- _Goal of the exercise_
Only one stretch of the data below is needed. Output the lines from the one with "let inv := recordState state now inv in" up to and including the one with "Definition Absorb_return (inv", exactly as they stand.

-- Excerpted records follows --

(* ===== verification/WinUser.v ===== *)
(** * Acting as the user of a session (enforcer/token_windows.go)

    Tokens, accounts and the start of programs belong to the operating system:
    they are the operations of the class [WinLaunch]. *)

From S2P Require Import Prelude.

Class WinLaunch (OS : Type) := {
  Token : Type;
  (** wtsapi.QueryUserToken *)
  QueryUserToken : N -> OS -> result Token;
  (** The SID of the user of a token. *)
  GetTokenUser : Token -> OS -> result string;
  (** The account of a SID: its name and domain, and whether it is of type [SidTypeUser]. *)
  LookupAccount : string -> OS -> result (string * string * bool);
  (** The start of a program with a path and a command line: its process ID. *)
  StartProgram : string -> string -> Token -> OS -> result N * OS;
}.

Section Tokens.
Context {OS : Type} `{WL : WinLaunch OS}.

Definition validateTokenForUser (token : Token) (expectedUsername expectedDomain : string) (os : OS)
  : option error :=
  match GetTokenUser token os with
  | Err err => Some ("unable to get user: " +:+ err)
  | Ok sid =>
      match LookupAccount sid os with
      | Err err => Some ("unable to look up account: " +:+ err)
      | Ok (username, domain, isUser) =>
          if negb isUser then Some "token is not for a standard user"
          else if decide (username <> expectedUsername \/ domain <> expectedDomain)
          then Some "token does not match expected user"
          else None
      end
  end.

(** The token belongs to a standard user of that name. *)
Definition token_of (token : Token) (username domain : string) (os : OS) : Prop :=
  exists sid, GetTokenUser token os = Ok sid /\ LookupAccount sid os = Ok (username, domain, true).

Lemma validateTokenForUser_None token username domain os :
  validateTokenForUser token username domain os = None <-> token_of token username domain os.
Proof.
  unfold validateTokenForUser, token_of. split.
  - destruct (GetTokenUser token os) as [sid|e]; [|done].
    destruct (LookupAccount sid os) as [[[u d] [|]]|e] eqn:Hl; [|done..]. cbn.
    case_decide as Hne; [done|]. intros _. exists sid. split; [done|]. rewrite Hl.
    destruct (decide (u = username)) as [->|]; [|tauto]. destruct (decide (d = domain)) as [->|]; [done|tauto].
  - intros (sid & -> & ->). cbn. rewrite decide_False by tauto. done.
Qed.
End Tokens.
Definition acquire_state (first : ProcessData) (state : State) (now : Time) (inv : Invocation) (os : OS)
  : Invocation * OS :=
  let inv := recordState state now inv in
  if may_start state now then
    let '(pid, inv, os) := spawn first inv os in
    match pid with
    | Some pid => (set_phase (Absorbing pid) inv, os)
    | None => (set_phase Draining inv, os)
    end
  else (inv, os).

Definition absorb_request (pid : N) (process : Process) (inv : Invocation) : Invocation :=
  if decide (p_ID (process_data process) <> pid) then answer false inv
  else set_phase (Maintaining false) (set_process process (answer true (add_log [LogAbsorbing pid] inv))).

(** ** Calls *)

(** [Absorb] up to its wait, and its return. *)
Definition Absorb (process : Process) (inv : Invocation) : Invocation :=
  match inv_absorption inv with
  | None => inv
  | Some _ => set_holder Absorber (set_absorption (Some (Some process)) inv)
  end.
Definition Absorb_return (inv : Invocation) : Invocation := set_holder NoHolder (set_reply None inv).

(** [Stop] up to its wait, if there is one, and from there on. *)
Definition Stop_rest (inv : Invocation) : Invocation := set_holder NoHolder (set_absorption None inv).
Definition Stop (inv : Invocation) : Invocation :=
  if inv_stop inv then set_holder Stopper (set_cancelled true inv) else Stop_rest inv.
Definition Stop_return (inv : Invocation) : Invocation := Stop_rest (set_stop false inv).

Definition Done (inv : Invocation) : bool :=
  if negb (inv_stop inv) then true else match inv_phase inv with Stopped => true | _ => false end.

Definition UpdatePolicies (pols : PolicySet) (inv : Invocation) : Invocation := set_pols pols inv.

(** ** Steps *)

(** [first] is the process of [NewInvocation]. *)
Context (first : ProcessData).
(* ===== verification/InvocationTimed.v ===== *)
(** * An invocation in time

    An invocation of the enforcer as a keeper: a process is terminated soon
    after its lease has expired, or after the server could not be asked. *)

From S2P Require Import Prelude GoTime Lease Program Server Client Maintainer MaintainerProps LeaseWatch Policy EnforcerScan WinUser Invocation InvocationProps.

Section Keeper.
Context {OS : Type} `{WP : WinProcess, WS : !WinSystem OS, WL : !WinLaunch OS}.
Context (first : ProcessData) (instance : LeaseInstance) (p : Process) (session : bool).

(** The process is managed, and no termination has been attempted. *)
Definition process_at_large (c : Invocation * OS) : Prop :=
  inv_phase c.1 = Maintaining false /\ inv_kills c.1 = [].

(** The states are handled by [maintain], and drained once it has returned;
    anything else that an invocation and its callers can do happens in between. *)
#[local] Instance invocation_keeper : Keeper (Invocation * OS) := {|
  kp_start c := c.1 = NewInvocation instance p session;
  kp_handle s now c c' :=
    match inv_phase c.1 with
    | Maintaining tp => c' = maintain_state tp s now c.1 c.2
    | Acquiring => c' = acquire_state first s now c.1 c.2
    | _ => c' = c
    end;
  kp_other _ := inv_step first;
  kp_large := process_at_large;
|}.

Lemma terminate_kills state now inv os : inv_kills (terminate state now inv os).1 <> [].
Proof.
  unfold terminate. cbn zeta. destruct (Process_Terminate _ _) as [[e|] os']; cbn.
  - by destruct (inv_kills inv).
  - unfold notify. destruct (inv_session _); cbn; by destruct (inv_kills inv).
Qed.

Lemma maintain_state_large tp state now inv os :
  process_at_large (maintain_state tp state now inv os) ->
  inv_phase inv = Maintaining tp -> verdict state now = Keep /\ process_at_large (inv, os).
Proof.
  unfold process_at_large, maintain_state. cbn zeta. intros [Hp Hk] Hph. destruct (verdict state now); cbn in *.
  - by rewrite Hph in *.
  - destruct tp; cbn in *; [congruence|]. by destruct (terminate_kills state now (recordState state now inv) os).
  - done.
Qed.

(** Whatever is kept is justified. *)
Lemma keep_justified s now : answered s -> verdict s now = Keep -> justifies s now.
Proof.
  unfold answered, verdict, justifies. case_decide as He.
  - intros [Ho Hq]. rewrite Ho, Hq. cbn. destruct (state_Acquired s); [|done].
    case_decide; [done|]. destruct (Lease_Expired _ _); [done|]. by left.
  - intros Ha. assert (Hn : state_Err s = None) by (by destruct (state_Err s); [destruct He|]).
    destruct (state_LeaseNotRequired s); rewrite Ha; [done|]. case_decide as Hs; [done|].
    intros _. right. split; [done|]. right. by destruct (decide (ls_Status (state_Lease s) = Active)).
Qed.

(** A step that leaves the process at large finds it so. *)
Lemma inv_step_large c c' : invocation_inv p c.1 -> inv_step first c c' -> process_at_large c' -> process_at_large c.
Proof.
  intros Hi Hs. destruct Hs as [c c' Hg|inv inv' os Hc|inv os os']; [|by destruct Hc; unfold process_at_large;
    cbn; try done; unfold Absorb, Stop; repeat case_match|done].
  pose proof (ii_phase _ _ Hi) as Hm.
  destruct Hg; cbn [fst] in *; try (by rewrite H in Hm); try (unfold process_at_large; cbn; by rewrite ?H).
  - unfold process_at_large, maintain_cancelled. destruct (Process_Running _ _); [by intros [? _]|]. by destruct tp; intros [? _].
  - intros Hl. by eapply maintain_state_large.
  - by intros [? _].
  - by intros [? _].
Qed.

#[local] Instance invocation_keeper_spec : KeeperSpec (Invocation * OS).
Proof.
  apply (Build_KeeperSpec _ _ (fun c => invocation_inv p c.1)).
  - intros [inv os] Hs. cbn in *. subst inv. apply NewInvocation_inv.
  - intros s now c c' Hi Hh. cbn in Hh. pose proof (ii_phase _ _ Hi) as Hm.
    destruct (inv_phase c.1) eqn:Hp; try done; subst c'; try done. by apply maintain_state_inv.
  - intros now c c' Hi Hs. exact (inv_step_inv first p c c' Hs Hi).
  - intros s now c _. cbn. destruct (inv_phase c.1); by eexists.
  - intros s now c c' Hi Ha Hh Hl. cbn in Hh. pose proof (ii_phase _ _ Hi) as Hm.
    destruct (inv_phase c.1) eqn:Hp; try done; subst c'.
    + apply keep_justified; [done|]. apply (maintain_state_large _ _ _ _ _ Hl Hp).
    + destruct Hl as [Hl _]. congruence.
    + destruct Hl as [Hl _]. congruence.
  - intros now c c' Hi Hs. exact (inv_step_large c c' Hi Hs).
Defined.

(** C18. A process does not outlive its lease.  While an invocation manages its
    process and no termination has been attempted, the maintainer has either
    not answered yet, for no longer than an attempt and two delays; or its last
    state that was handled is an active lease or the failure to renew it, and
    the time is before the lease expires, or later by no more than the interval
    between attempts, an attempt and two delays; or it is that no lease is
    required.  And time is never stopped by these bounds. *)
Theorem invocation_stops_in_time (retry attempt delay : Duration) (w : Watch (Invocation * OS)) :
  (0 <= attempt)%Z -> (0 <= delay <= MinimumRefresh)%Z -> watch_reachable retry attempt delay w ->
  (inv_phase (wt_keeper w).1 = Maintaining false -> inv_kills (wt_keeper w).1 = [] ->
   match wt_last w with
   | None => (wt_now w <= wt_started w + attempt + 2 * delay)%Z
   | Some (last, last_at) =>
       state_LeaseNotRequired last = false ->
       let expiration := Lease_ExpirationTime (state_Lease last) in
       (state_Err last <> None -> (wt_now w <= expiration + Z.max MinimumRefresh retry + attempt + 2 * delay)%Z)
       /\ (state_Err last = None -> ls_Status (state_Lease last) = Active
            /\ (wt_now w <= Z.max expiration (last_at + MinimumRefresh) + attempt + 2 * delay)%Z)
   end)
  /\ exists w', rtc (watch_step retry attempt delay) w w' /\ (wt_now w + MinimumRefresh <= wt_now w')%Z.
Proof.
  intros Ha Hd Hr. split;
    [|exact (watch_advances retry attempt delay w Ha Hd (watch_reachable_inv retry attempt delay w Ha Hd Hr))].
  intros Hp Hk. exact (watch_in_time retry attempt delay w Ha Hd Hr (conj Hp Hk)).
Qed.
End Keeper.

(** ** Witness *)

(** A process that is managed before the first answer. *)
Lemma invocation_stops_in_time_witness :
  let c := (cad_invocation, true) in
  let w := wt_tick (3 * Second)%Z (wt_init (10 * Second)%Z 0%Z c) in
  inv_phase (WP := named_process) (wt_keeper w).1 = Maintaining false
  /\ (wt_now w <= wt_started w + 10 * Second + 2 * 0)%Z.
Proof.
  split; [reflexivity|].
  set (w := wt_tick (3 * Second)%Z (wt_init (10 * Second)%Z 0%Z (cad_invocation, true))).
  assert (Hr : watch_reachable (K := invocation_keeper (WS := one_system) "cad.exe" (mkInstance "host" "ann" "1") cad_process true)
    (5 * Second)%Z (10 * Second)%Z 0%Z w).
  { exists 0%Z, (cad_invocation, true). split; [done|]. apply rtc_once, ws_tick. unfold latest. cbn. split; done. }
  exact (proj1 (invocation_stops_in_time (WS := one_system) "cad.exe" (mkInstance "host" "ann" "1") cad_process true
    (5 * Second)%Z (10 * Second)%Z 0%Z w ltac:(done) ltac:(done) Hr) eq_refl eq_refl).
Defined.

-- Excerpted records concluded --

- _Answer section_
  let inv := recordState state now inv in
  if may_start state now then
    let '(pid, inv, os) := spawn first inv os in
    match pid with
    | Some pid => (set_phase (Absorbing pid) inv, os)
    | None => (set_phase Draining inv, os)
    end
  else (inv, os).

Definition absorb_request (pid : N) (process : Process) (inv : Invocation) : Invocation :=
  if decide (p_ID (process_data process) <> pid) then answer false inv
  else set_phase (Maintaining false) (set_process process (answer true (add_log [LogAbsorbing pid] inv))).

(** ** Calls *)

(** [Absorb] up to its wait, and its return. *)
Definition Absorb (process : Process) (inv : Invocation) : Invocation :=
  match inv_absorption inv with
  | None => inv
  | Some _ => set_holder Absorber (set_absorption (Some (Some process)) inv)
  end.
Definition Absorb_return (inv : Invocation) : Invocation := set_holder NoHolder (set_reply None inv).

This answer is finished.